Monday, March 24, 2008

Standing Where Lincoln Stood?

Mike Schneider, Monroe County, IL

Dozens of communities throughout the Midwest claim to have a connection to Abraham Lincoln. Signs marking the spot where he slept or spoke are not uncommon. Proving or disproving such claims is often quite difficult. Historians might assemble their evidence, but local tradition is often a hard thing to contradict. Today, I found a nice example of this phenomenon.

Officials in Monroe County, Illinois are planning to renovate the courthouse. They want to turn the old courtroom into a modern conference room. The project, which might cost as much as $125,000, calls for multi-media capabilities, wireless networking, and nice "upholstered, fold-up seats" to repelace the old nineteenth-century "church pew" seating.

Sounds good so far, right?

Well, local tradition says Lincoln, then just a young circuit-riding lawyer, argued a case in the old courtroom.

The community is proud of their Lincoln connection. When schoolchildren visit the courthouse, tour guides tell them they are standing where Lincoln once stood.

A Lincoln connection is unusual for a small county in the St. Louis Metro Area. Why would they erase their connection to Lincoln? Why convert a courtroom steeped in tradition into a mundane conference room?

It turns out their Lincoln connection is dubious.

The Law Practice of Abraham Lincoln: Second Edition has documented the sixteenth president’s twenty-five year legal career. Researchers have identified 5,200 cases in which Lincoln was involved; unfortunately, there are no entries for Monroe County.

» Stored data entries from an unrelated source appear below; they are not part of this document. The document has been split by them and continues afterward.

Lemma parse_ip4_inv le p ip : bytes_ok p -> parse_ip_packet le p true = Ok ip -> version ip = IpV4 ->
  exists b0 tos total id bits ttl proto ck src dst opts body rest,
    ip4_view p ip b0 tos total id bits ttl proto ck src dst opts body rest.
Proof.
  intros Hp H Hv. apply parse_v4_inv in H as (b0 & G0 & Hs & H); [|done]. unfold parse_ipv4 in H.
  ok_step H; [done|]. apply Z.ltb_ge in Hb.
  destruct (list_ge20 p Hb) as (c0 & c1 & c2 & c3 & c4 & c5 & c6 & c7 & c8 & c9 & c10 & c11 & c12 & c13 & c14 & c15 & c16 & c17 & c18 & c19 & q & Ep).
  assert (bytes_ok [c0; c1; c2; c3; c4; c5; c6; c7; c8; c9; c10; c11; c12; c13; c14; c15; c16; c17; c18; c19] /\ bytes_ok q) as [Hh Hq]
    by (apply bytes_ok_app; congruence).
  assert (get p 0 = Some c0) as G0' by (subst p; reflexivity). rewrite G0 in G0'. injection G0' as ->.
  ok_step H. assert (x = c0) as -> by (unfold idx in Hx; rewrite G0 in Hx; by injection Hx).
  set (hl := Z.land c0 15 * 4) in *. ok_step H; [done|]. rename Hb0 into Hhl. ok_step H. rename x into total, Hx0 into Ht.
  ok_step H; [done|]. rename Hb0 into Htl. ok_step H. rename x into opts, Hx0 into Ho. ok_step H. rename Hx0 into Hval.
  destruct x. ok_step H. clear Hx0. ok_step H; [done|]. ok_step H. rename x0 into bits, Hx0 into Hbits.
  ok_step H; [done|]. ok_step H; [done|]. ok_step H. rename x0 into id, Hx0 into Hid.
  ok_step H. rename x0 into body, Hx0 into Hbody. ok_step H. rename x0 into src, Hx0 into Hsrc.
  ok_step H. rename x0 into dst, Hx0 into Hdst. ok_step H. rename x0 into proto, Hx0 into Hproto.
  ok_step H. rename x0 into ttl, Hx0 into Httl. ok_step H.
  apply orb_false_iff in Hhl as [Hhl1 Hhl2]. apply orb_false_iff in Htl as [Htl1 Htl2].
  apply Z.ltb_ge in Hhl1, Hhl2, Htl1, Htl2.
  apply slice_inv in Ho as (Eo & Ro), Hbody as (Eb & Rb), Hsrc as (Es & _), Hdst as (Ed & _).
  exists c0, c1, total, id, bits, ttl, proto, (be16 c10 c11), src, dst, opts, body, (sub p total (len p)).
  assert (opts ++ body ++ sub p total (len p) = q) as Eq.
  { rewrite Eo, Eb, !sub_app_sub by lia. rewrite Ep. apply sub_app_tail; [done|]. by rewrite len_app. }
  assert (len opts = hl - 20) as Lo by (rewrite Eo; apply len_sub; lia).
  assert (len body = total - hl) as Lb by (rewrite Eb; apply len_sub; lia).
  assert (idx_be16 (E := WireError) p 2 = Ok (be16 c2 c3)) as E2 by (rewrite Ep; reflexivity).
  assert (idx_be16 (E := WireError) p 4 = Ok (be16 c4 c5)) as E4 by (rewrite Ep; reflexivity).
  assert (idx_be16 (E := WireError) p 6 = Ok (be16 c6 c7)) as E6 by (rewrite Ep; reflexivity).
  assert (idx (E := WireError) p 8 = Ok c8) as E8 by (rewrite Ep; reflexivity).
  assert (idx (E := WireError) p 9 = Ok c9) as E9 by (rewrite Ep; reflexivity).
  assert (sub p 12 16 = [c12; c13; c14; c15] /\ sub p 16 20 = [c16; c17; c18; c19]) as [E12 E16] by (by rewrite Ep).
  rewrite E2 in Ht. rewrite E4 in Hid. rewrite E6 in Hbits. rewrite E8 in Httl. rewrite E9 in Hproto.
  injection Ht as <-. injection Hid as <-. injection Hbits as <-. injection Httl as <-. injection Hproto as <-.
  rewrite E12 in Es. rewrite E16 in Ed. subst src dst.
  rewrite !bytes_ok_cons in Hh. destruct Hh as (B0 & B1 & B2 & B3 & B4 & B5 & B6 & B7 & B8 & B9 & B10 & B11 &
    B12 & B13 & B14 & B15 & B16 & B17 & B18 & B19 & _).
  pose proof (land_15 c0) as Hl15. pose proof (first_byte_v4 c0 B0 Hs) as Hc0.
  split; try (subst ip; done); try (by apply be16_range); try lia.
  - unfold ip4_header. rewrite !to_be16_be16 by done. rewrite Ep at 1. rewrite <- Eq. by rewrite <- !(assoc_L (++)).
  - split; try done; try (by apply be16_range); try lia.
    + rewrite Lo. replace (20 + (hl - 20)) with (Z.land c0 15 * 4) by (unfold hl; lia). rewrite Z.div_mul by lia. done.
    + rewrite Lo. exists (Z.land c0 15 - 5). unfold hl. lia.
    + split; [done|]. do 4 (apply bytes_ok_cons; split; [done|]). apply bytes_ok_nil.
    + split; [done|]. do 4 (apply bytes_ok_cons; split; [done|]). apply bytes_ok_nil.
    + rewrite Eo. by apply bytes_ok_sub.
  - rewrite Eb. by apply bytes_ok_sub.
  - subst ip. split; [done|]. unfold fragmented, is_atomic. cbn [fragment fragment_payload].
    destruct (Z.land (be16 c6 c7) 8191 * 8 =? 0) eqn:F1, (Z.land (be16 c6 c7) 8192 =? 0); cbn; rewrite ?F1; done.
Qed.

(** ** Copied options *)

(** An option with a length byte that counts the whole of it. *)
Definition option_ok (o : list Z) : Prop :=
  exists kind n data, o = kind :: n :: data /\ kind <> 0 /\ kind <> 1 /\ n = len o.

Lemma get_at {A} (pre l : list A) i k : k = len pre + i -> 0 <= i -> get (pre ++ l) k = get l i.
Proof. intros -> Hi. rewrite get_app_r by lia. f_equal. lia. Qed.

The database contains every known Lincoln legal case, but others may still be out there. Over the last eight years, researchers have added dozens of cases to the database. They will continue to do so whenever new cases emerge.

If documentary evidence of Lincoln in Monroe County exists, the folks at the Papers of Abraham Lincoln in Springfield would love to hear about it, as would, I suspect, the opponents of the courtroom-turned-conference room in Monroe County.